## WHAT IS BEING ASKED
Print the records below from the first line through the line containing "logged := logged w ++ [(template, a)];", both included, word for word.

(Saved data entries)
(** What a run leaves behind: the files that the program writes and the
    file that it has the compose write, in order, with their text; its log
    lines (template and the values formatted into it); and how many
    temporary directories it made. *)
Record world : Type := {
  writes : list (string * string);
  logged : list (string * list value);
  tmpdirs : nat
}.

Definition M (A : Type) : Type := world → outcome A * world.

#[global] Instance M_ret : MRet M := λ A a w, (Ok a, w).

#[global] Instance M_bind : MBind M := λ A B k c w,
  match c w with
  | (Ok a, w') => k a w'
  | (Raise e, w') => (Raise e, w')
  end.

Definition lift {A} (c : outcome A) : M A := λ w, (c, w).

Definition log_info (template : string) (a : list value) : M unit := λ w,
  (Ok (),
   {| writes := writes w;
      logged := logged w ++ [(template, a)];
      tmpdirs := tmpdirs w |}).

(** [os.path.join(a, b)] *)
Definition path_join (a b : string) : string :=
  if PyStr.startswith b "/" then b
  else if String.eqb a "" || PyStr.endswith a "/" then a +:+ b
  else a +:+ "/" +:+ b.

(** [d[key]] on a dictionary with text keys. *)
Definition dict_get (d : gmap string value) (key : string) : outcome value :=
  match d !! key with
  | Some v => Ok v
  | None => Raise KeyError
  end.

(** Truth value of an object under [if]. *)
Definition truthy (v : value) : bool :=
  match v with
  | VNone => false
  | VBool b => b
  | VInt n => negb (n =? 0)%Z
  | VFloat (FFinite _ m _) => negb (m =? 0)%Z
  | VFloat _ => true
  | VStr s => negb (String.eqb s "")
  | VList l => match l with [] => false | _ => true end
  | VDict d => negb (bool_decide (d = ∅))
  end.

(** [str(v)] *)
Definition py_str (C : collaborators) (v : value) : outcome string :=
  match v with
  | VStr s => if PyStr.is_ascii s then Ok s else str_other C v
  | _ =>
      match str_scalar v with
      | Some s => Ok s
      | None => str_other C v
      end
  end.

(** A key of the messages, between double quotes. *)
Definition quoted (key : string) : string :=
  String "034" (key +:+ String "034" "").

(** [parse_ci_message(msg, compose_url)] with its log lines: the first one
    is written before the message is looked into. *)
Definition parse_ci_message_logged (msg : value) (compose_url : option string)
    : M value :=
  _ ← log_info "Parsing CI_MESSAGE: %s" [msg];
  match getitem msg "compose_url" with
  | Ok v => mret v
  | Raise KeyError =>
      _ ← log_info ("CI_MESSAGE JSON lacks " +:+ quoted "compose_url"
                    +:+ " key.") [];
      match getitem msg "branch" with
      | Raise KeyError =>
          _ ← log_info ("CI_MESSAGE JSON lacks " +:+ quoted "branch"
                        +:+ " key.") [];
          _ ← log_info "Falling back to COMPOSE_URL env variable." [];
          mret (opt_str compose_url)
      | Raise e => lift (Raise e)
      | Ok branch =>
          parts ← lift (split_branch branch);
          '(_, version, distro) ← lift (unpack3 parts);
          f ← lift (PyFloat.of_string version);
          major ← lift (PyFloat.to_int f);
          let distro := PyStr.upper distro in
          result ← lift (py_mod compose_url
                           (PyFormat.Mapping
                              (<["branch" := branch]>
                                 (<["major" := VInt major]>
                                    (<["distro" := VStr distro]> ∅)))));
          _ ← log_info "transformed %s format string to %s"
                [opt_str compose_url; VStr result];
          mret (VStr result)
      end
  | Raise e => lift (Raise e)
  end.

(** [compose_url_from_env()] with the log lines of [parse_ci_message]. *)
Definition compose_url_from_env_logged (json_loads : string → option value)
    (env : environ) : M value :=
  let compose_url := default "" (COMPOSE_URL env) in
  let compose_url :=
    if String.eqb compose_url "" then None else Some compose_url in
  match json_loads (default "" (CI_MESSAGE env)) with
  | None => mret (opt_str compose_url)
  | Some msg => parse_ci_message_logged msg compose_url
  end.

(** The members of a dictionary in ascending order of their keys, as
    [json.dump(..., sort_keys=True)] emits them. *)
Definition key_le (p q : string * value) : Prop := String.le p.1 q.1.

#[global] Instance key_le_dec : RelDecision key_le.
Proof. intros p q. unfold key_le. apply _. Defined.

Definition sorted_items (d : gmap string value) : list (string * value) :=
  merge_sort key_le (map_to_list d).

Fixpoint join (sep : string) (l : list string) : string :=
  match l with
  | [] => ""
  | [x] => x
  | x :: r => x +:+ sep +:+ join sep r
  end.

(** [json.dumps] with its defaults ([ensure_ascii], the separators ", "
    and ": "). *)
Module PyJson.

Definition hex_digit (n : N) : ascii :=
  ascii_of_N (if (n <? 10)%N then 48 + n else 87 + n).

(** One character inside a JSON string: the quote, the backslash and the
    control characters are escaped, and every other character outside the
    printable ASCII is written as a backslash, u and four hexadecimal
    digits. *)
Definition escape (c : ascii) : string :=
  let n := PyStr.code c in
  let backslash := String "092" in
  if (n =? 34)%N then backslash (String "034" "")
  else if (n =? 92)%N then backslash (backslash "")
  else if (n =? 8)%N then backslash "b"
  else if (n =? 12)%N then backslash "f"
  else if (n =? 10)%N then backslash "n"
  else if (n =? 13)%N then backslash "r"
  else if (n =? 9)%N then backslash "t"
  else if ((32 <=? n) && (n <=? 126))%N then String c ""
  else backslash
         ("u00" +:+ String (hex_digit (n / 16))
                      (String (hex_digit (n mod 16)) "")).

Fixpoint escaped (s : string) : string :=
  match s with
  | EmptyString => ""
  | String c r => escape c +:+ escaped r
  end.

(** [encode_basestring_ascii(s)] *)
Definition encode_basestring_ascii (s : string) : string :=
  String "034" (escaped s +:+ String "034" "").

End PyJson.

(** [json.dumps(v)]: the scalars, text and lists are computed here; a
    float and an object inside a value are left to [json_encode]. *)
Fixpoint json_value (C : collaborators) (v : value) : string :=
  match v with
  | VNone => "null"
  | VBool b => if b then "true" else "false"
  | VInt n => PyStr.of_Z n
  | VStr s => PyJson.encode_basestring_ascii s
  | VList l => "[" +:+ join ", " (map (json_value C) l) +:+ "]"
  | VFloat _ | VDict _ => json_encode C v
  end.

(** The text of an object with the given members, in their order. *)
Definition json_object (enc : value → string) (members : list (string * value))
    : string :=
  "{" +:+ join ", "
            (map (λ kv, PyJson.encode_basestring_ascii kv.1 +:+ ": "
                        +:+ enc kv.2) members)
  +:+ "}".

Section Pipeline.
Variable C : collaborators.

Definition open_write (path content : string) : M unit := λ w,
  if writable C path
  then (Ok (),
        {| writes := writes w ++ [(path, content)];
           logged := logged w;
           tmpdirs := tmpdirs w |})
  else (Raise IOError, w).

(** [with open(path, 'w') as f: body]: once the file is open, what the
    body wrote is in the file, however the body ends. *)
Definition write_through (path : string) (body : string * outcome unit)
    : M unit := λ w,
  if writable C path
  then (body.2,
        {| writes := writes w ++ [(path, body.1)];
           logged := logged w;
           tmpdirs := tmpdirs w |})
  else (Raise IOError, w).

(** [c.write_yum_repo_file()]: the descriptor file is written, its path
    returned. *)
Definition materialise (c : compose) : M string := λ w,
  match write_yum_repo_file C c with
  | Ok (path, text) =>
      (Ok path,
       {| writes := writes w ++ [(path, text)];
          logged := logged w;
          tmpdirs := tmpdirs w |})
  | Raise e => (Raise e, w)
  end.

Definition make_tmpdir (suffix : string) : M string := λ w,
  (Ok (mkdtemp C suffix (tmpdirs w)),
   {| writes := writes w;
      logged := logged w;
      tmpdirs := S (tmpdirs w) |}).

(** [get_publisher(configp)] *)
Definition get_publisher (configp : Config C) : outcome publisher :=
  push ← config_lookup C configp "publish" "push" true;
  http ← config_lookup C configp "publish" "http" true;
  Ok {| push_url := push; http_url := http |}.

(** [write_metadata_file(filename, kwargs)], [kwargs] the keyword arguments *)
Definition write_metadata_file (filename : string)
    (kwargs : gmap string value) : M string :=
  dir ← make_tmpdir ".json";
  let filename := path_join dir filename in
  _ ← open_write filename (json_object (json_value C) (sorted_items kwargs));
  mret filename.

(** The loop of [write_props_file]: one line per item, in the order of the
    items; [str(value)] can raise, and the loop then stops with the lines
    written so far. *)
Fixpoint props_lines (items : list (string * value)) : string * outcome unit :=
  match items with
  | [] => ("", Ok ())
  | (key, v) :: rest =>
      match py_str C v with
      | Ok s =>
          let '(text, r) := props_lines rest in
          (PyStr.upper key +:+ "=" +:+ s +:+ String "010" "" +:+ text, r)
      | Raise e => ("", Raise e)
      end
  end.

(** [write_props_file(kwargs)], [kwargs] the keyword arguments *)
Definition write_props_file (env : environ) (kwargs : gmap string value)
    : M unit :=
  match WORKSPACE env with
  | Some workspace =>
      _ ← log_info "WORKSPACE detected, writing osbs.props for Jenkins" [];
      let props_path := path_join workspace "osbs.props" in
      write_through props_path
        (match dict_iteritems C kwargs with
         | Ok items => props_lines items
         | Raise e => ("", Raise e)
         end)
  | None => mret ()
  end.

(** [get_compose(compose_url, configp)] *)
Definition get_compose (compose_url : value) (configp : Config C)
    : outcome compose :=
  keys ← config_items C configp "keys" ∅;
  c ← RepoCompose C compose_url keys;
  branch ← get_branch c;
  let section := branch +:+ "-base" in
  bp_url ← config_lookup C configp section "url" true;
  bp_gpgkey ← config_lookup C configp section "gpgkey" false;
  bp_extras ← config_lookup C configp section "extras" false;
  bp_parent_image ← config_lookup C configp section "parent_image" false;
  Ok (set_base_product c bp_url bp_gpgkey bp_extras bp_parent_image).

(** The last step of [build_container]: the result dictionary from the
    task and the repositories that the build system returned. *)
Definition collect_result (task_id : value) (repositories : list value)
    : gmap string value :=
  let result : gmap string value := {["koji_task" := task_id]} in
  match repositories with
  | [r] => <["repository" := r]> result
  | _ => <["repositories" := VList repositories]> result
  end.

## RESPONSE BELOW
(** What a run leaves behind: the files that the program writes and the
    file that it has the compose write, in order, with their text; its log
    lines (template and the values formatted into it); and how many
    temporary directories it made. *)
Record world : Type := {
  writes : list (string * string);
  logged : list (string * list value);
  tmpdirs : nat
}.

Definition M (A : Type) : Type := world → outcome A * world.

#[global] Instance M_ret : MRet M := λ A a w, (Ok a, w).

#[global] Instance M_bind : MBind M := λ A B k c w,
  match c w with
  | (Ok a, w') => k a w'
  | (Raise e, w') => (Raise e, w')
  end.

Definition lift {A} (c : outcome A) : M A := λ w, (c, w).

Definition log_info (template : string) (a : list value) : M unit := λ w,
  (Ok (),
   {| writes := writes w;
      logged := logged w ++ [(template, a)];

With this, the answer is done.